I do really love my husband.

But for some reason, the latest nail in the coffin – the adenomyosis, plus the antibodies that had only increased in strength (and therefore clinical relevance) – crushed me.  Perhaps it was the growing realization that I was a graduate student, in growing amounts of student debt, and my husband worked for the government, and there was no possible way for us to reasonably afford an adoption and successfully raise the child.

I felt like there was really no way out.  That we would remain childless forever.  Perhaps I was overly dramatic (and obviously, hindsight is showing that I was) but that was how I felt at that time.

I struggled.  Friends (upon friends, upon friends) became pregnant, easily, and gave birth to healthy babies.  Other friends had friends who “just adopted from [fill in the blank rogue country – Guatemala, whatever], and *they* are so happy – why don’t YOU do that?!?” – and I just wanted to avoid everyone.  I was tired of the questions, “When are YOU having kids?!?”

Healthy?  No.  But with every cute baby face, and every cute baby belly, I was sinking.  And sinking. It became really hard for me to celebrate other people’s joy.

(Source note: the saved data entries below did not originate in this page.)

(** [DAQConnection.read]: lines go to [self.out_queue]. *)
Definition DAQConnection_read {F : Float} (events : list hw_event)
           (self : BaseDAQConnection) (out_queue : Queue.t)
  : outcome Q Queue.t :=
  read Queue.put events self out_queue.

(** *** The writer loop *)

(** [serial_port.write(data)] returns, or raises [SerialTimeoutException]. *)
Inductive write_result : Type :=
| Accepted
| TimedOut.

(** [(str(item) + "\r").encode()]. *)
Definition command_bytes (item : string) : string + exn :=
  encode (item ++ String CR "").

(** [self.serial_port.write(data)] under [except SerialTimeoutException: pass].
    [answers] is what the port answers to the writes still to come; it accepts
    whatever is written once the list is used up. *)
Definition port_write (data : string) (answers : list write_result)
           (self : BaseDAQConnection) : list write_result * BaseDAQConnection :=
  match answers with
  | TimedOut :: answers' => (answers', self)
  | Accepted :: answers' => (answers', did [Wrote data] self)
  | [] => ([], did [Wrote data] self)
  end.

(** [while self.in_queue.qsize(): write(str(get(0)) + "\r")], and, where
    [qsize] is not implemented, the [while True] that writes one
    [get(timeout=0.01)] after the other.  Nobody else takes from the queue, so
    a [get] on a non-empty queue returns its head.  [Looping] means that the
    queue has been emptied. *)
Fixpoint write_pending (answers : list write_result) (self : BaseDAQConnection)
         (in_queue : Queue.t) : list write_result * outcome unit Queue.t :=
  match in_queue with
  | [] => (answers, Looping tt self [])
  | item :: rest =>
      match command_bytes item with
      | inr e => (answers, Escaped e self rest)
      | inl data =>
          let (answers', self') := port_write data answers self in
          write_pending answers' self' rest
      end
  end.

(** [DAQConnection.write], for [cycles] turns of [while self.running].
    [qsize_implemented] is false on the platforms where
    [multiprocessing.Queue.qsize] raises [NotImplementedError]; there the
    handler never gives control back to the outer loop. *)
Fixpoint write_loop {F : Float} (cycles : nat) (qsize_implemented : bool)
         (answers : list write_result) (self : BaseDAQConnection)
         (in_queue : Queue.t) : outcome unit Queue.t :=
  if running self then
    match cycles with
    | O => Looping tt self in_queue
    | S cycles' =>
        if qsize_implemented then
          match write_pending answers self in_queue with
          | (answers', Looping _ self' in_queue') =>
              write_loop cycles' qsize_implemented answers'
                         (did [Slept (nearest 0.1)] self') in_queue'
          | (_, other) => other
          end
        else
          snd (write_pending
                 answers
                 (did [Logged (Log DEBUG "Running Mac version of muonic.")]
                      self)
                 in_queue)
    end
  else Returned self in_queue.

Definition DAQConnection_write {F : Float} := write_loop.

(** *** The server *)

(** A [zmq.PAIR] socket: the messages sent on it, and those that arrived and
    were not received yet. *)
Record Socket : Type := mkSocket { sent : list string; inbox : list string }.

(** [socket.send(msg)]. *)
Definition send (msg : string) (s : Socket) : Socket :=
  mkSocket (sent s ++ [msg])%list (inbox s).

(** [DAQServer.read]: lines go to [self.socket]. *)
Definition DAQServer_read {F : Float} (events : list hw_event)
           (self : BaseDAQConnection)
           (socket : Socket) : outcome Q Socket :=
  read send events self socket.

(** [DAQServer.write]: [recv_string] takes the oldest message of the inbox and
    waits when there is none. *)
Fixpoint server_write_loop {F : Float} (pending : list string)
         (self : BaseDAQConnection) (sent : list string)
  : outcome unit Socket :=
  if running self then
    match pending with
    | [] => Receiving self (mkSocket sent [])
    | msg :: pending' =>
        match command_bytes msg with
        | inr e => Escaped e self (mkSocket sent pending')
        | inl data =>
            server_write_loop pending'
                              (did [Wrote data; Slept (nearest 0.1)] self) sent
        end
    end
  else Returned self (mkSocket sent pending).

Definition DAQServer_write {F : Float} (self : BaseDAQConnection)
           (socket : Socket)
  : outcome unit Socket :=
  server_write_loop (inbox socket) self (sent socket).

I had a friend whose pregnancy was accidental, and she was devastated.  Up until the birth of her child, she was trying to figure out how she could possibly love this child.

It took everything I had to be able to relate.  I really couldn’t relate.  I really wanted to say, “Hey!  Wake UP!  There are lots of us that would KILL for a baby! Any baby!  Pick yourself up!  Get happy!  What the hell is your problem?!?!?”  (I didn’t.  Don’t worry.  And she is now very bonded to her child after a tough road.)

It was during this time that we started our bid to adopt from Vietnam, and then realized that what had happened in the last shutdown was still happening, and we took a step back.  That part has been amply documented on this blog.

We had a doctor who suggested that a Mirena IUD would thin the lining of my uterus, strip the adenomyosis, and hopefully staunch the excessive flow of blood (that was causing me to be extremely anemic and need blood transfusions and iron infusions that I turned out to be allergic to).  We never intended to use this as a way to be able to conceive – really, the goal was simply to avoid the need for iron infusions and prevent severe anemia and blood loss – but when adoption looked like we could not stomach moving forward, we reconsidered conceiving.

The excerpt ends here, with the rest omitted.